═════ DATASET RECORDS ═════

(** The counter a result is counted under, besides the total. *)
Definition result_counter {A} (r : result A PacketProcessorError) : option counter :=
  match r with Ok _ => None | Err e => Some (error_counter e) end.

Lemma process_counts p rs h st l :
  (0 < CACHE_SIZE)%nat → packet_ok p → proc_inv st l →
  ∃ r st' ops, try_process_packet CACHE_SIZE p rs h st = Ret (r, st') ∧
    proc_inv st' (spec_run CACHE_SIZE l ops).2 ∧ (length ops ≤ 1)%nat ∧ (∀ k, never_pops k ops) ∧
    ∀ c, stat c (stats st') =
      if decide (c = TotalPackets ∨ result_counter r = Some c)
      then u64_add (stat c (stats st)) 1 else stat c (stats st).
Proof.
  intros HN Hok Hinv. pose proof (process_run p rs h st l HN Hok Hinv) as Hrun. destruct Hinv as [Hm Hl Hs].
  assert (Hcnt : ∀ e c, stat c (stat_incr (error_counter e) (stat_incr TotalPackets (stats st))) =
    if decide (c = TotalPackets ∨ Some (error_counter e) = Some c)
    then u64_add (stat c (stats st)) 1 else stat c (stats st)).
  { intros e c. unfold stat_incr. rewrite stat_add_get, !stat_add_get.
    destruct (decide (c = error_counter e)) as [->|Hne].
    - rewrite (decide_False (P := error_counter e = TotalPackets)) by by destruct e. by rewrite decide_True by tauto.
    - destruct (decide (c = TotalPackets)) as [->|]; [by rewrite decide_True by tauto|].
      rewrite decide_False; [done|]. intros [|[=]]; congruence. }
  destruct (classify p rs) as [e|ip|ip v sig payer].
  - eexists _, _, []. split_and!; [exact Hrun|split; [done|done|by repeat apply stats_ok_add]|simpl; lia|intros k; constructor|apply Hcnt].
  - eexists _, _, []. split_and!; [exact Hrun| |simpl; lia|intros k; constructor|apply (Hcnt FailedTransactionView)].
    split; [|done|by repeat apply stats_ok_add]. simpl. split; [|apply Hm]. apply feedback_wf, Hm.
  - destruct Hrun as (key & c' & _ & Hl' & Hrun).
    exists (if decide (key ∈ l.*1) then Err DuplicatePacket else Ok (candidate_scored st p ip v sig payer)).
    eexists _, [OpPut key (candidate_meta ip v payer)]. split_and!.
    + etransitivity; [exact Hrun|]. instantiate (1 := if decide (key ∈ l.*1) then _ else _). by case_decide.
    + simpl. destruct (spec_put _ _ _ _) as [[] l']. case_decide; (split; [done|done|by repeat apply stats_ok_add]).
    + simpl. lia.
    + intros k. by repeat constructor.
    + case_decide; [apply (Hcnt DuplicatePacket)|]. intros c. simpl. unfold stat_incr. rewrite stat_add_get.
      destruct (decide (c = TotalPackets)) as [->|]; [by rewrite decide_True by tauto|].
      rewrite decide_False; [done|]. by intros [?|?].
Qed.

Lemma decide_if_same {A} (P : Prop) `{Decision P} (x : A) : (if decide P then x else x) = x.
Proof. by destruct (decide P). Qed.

═════

- **EXERCISE DETAILS**
Retype every record above exactly.

- **FINISHED EXERCISE**
(** The counter a result is counted under, besides the total. *)
Definition result_counter {A} (r : result A PacketProcessorError) : option counter :=
  match r with Ok _ => None | Err e => Some (error_counter e) end.

Lemma process_counts p rs h st l :
  (0 < CACHE_SIZE)%nat → packet_ok p → proc_inv st l →
  ∃ r st' ops, try_process_packet CACHE_SIZE p rs h st = Ret (r, st') ∧
    proc_inv st' (spec_run CACHE_SIZE l ops).2 ∧ (length ops ≤ 1)%nat ∧ (∀ k, never_pops k ops) ∧
    ∀ c, stat c (stats st') =
      if decide (c = TotalPackets ∨ result_counter r = Some c)
      then u64_add (stat c (stats st)) 1 else stat c (stats st).
Proof.
  intros HN Hok Hinv. pose proof (process_run p rs h st l HN Hok Hinv) as Hrun. destruct Hinv as [Hm Hl Hs].
  assert (Hcnt : ∀ e c, stat c (stat_incr (error_counter e) (stat_incr TotalPackets (stats st))) =
    if decide (c = TotalPackets ∨ Some (error_counter e) = Some c)
    then u64_add (stat c (stats st)) 1 else stat c (stats st)).
  { intros e c. unfold stat_incr. rewrite stat_add_get, !stat_add_get.
    destruct (decide (c = error_counter e)) as [->|Hne].
    - rewrite (decide_False (P := error_counter e = TotalPackets)) by by destruct e. by rewrite decide_True by tauto.
    - destruct (decide (c = TotalPackets)) as [->|]; [by rewrite decide_True by tauto|].
      rewrite decide_False; [done|]. intros [|[=]]; congruence. }
  destruct (classify p rs) as [e|ip|ip v sig payer].
  - eexists _, _, []. split_and!; [exact Hrun|split; [done|done|by repeat apply stats_ok_add]|simpl; lia|intros k; constructor|apply Hcnt].
  - eexists _, _, []. split_and!; [exact Hrun| |simpl; lia|intros k; constructor|apply (Hcnt FailedTransactionView)].
    split; [|done|by repeat apply stats_ok_add]. simpl. split; [|apply Hm]. apply feedback_wf, Hm.
  - destruct Hrun as (key & c' & _ & Hl' & Hrun).
    exists (if decide (key ∈ l.*1) then Err DuplicatePacket else Ok (candidate_scored st p ip v sig payer)).
    eexists _, [OpPut key (candidate_meta ip v payer)]. split_and!.
    + etransitivity; [exact Hrun|]. instantiate (1 := if decide (key ∈ l.*1) then _ else _). by case_decide.
    + simpl. destruct (spec_put _ _ _ _) as [[] l']. case_decide; (split; [done|done|by repeat apply stats_ok_add]).
    + simpl. lia.
    + intros k. by repeat constructor.
    + case_decide; [apply (Hcnt DuplicatePacket)|]. intros c. simpl. unfold stat_incr. rewrite stat_add_get.
      destruct (decide (c = TotalPackets)) as [->|]; [by rewrite decide_True by tauto|].
      rewrite decide_False; [done|]. by intros [?|?].
Qed.

Lemma decide_if_same {A} (P : Prop) `{Decision P} (x : A) : (if decide P then x else x) = x.
Proof. by destruct (decide P). Qed.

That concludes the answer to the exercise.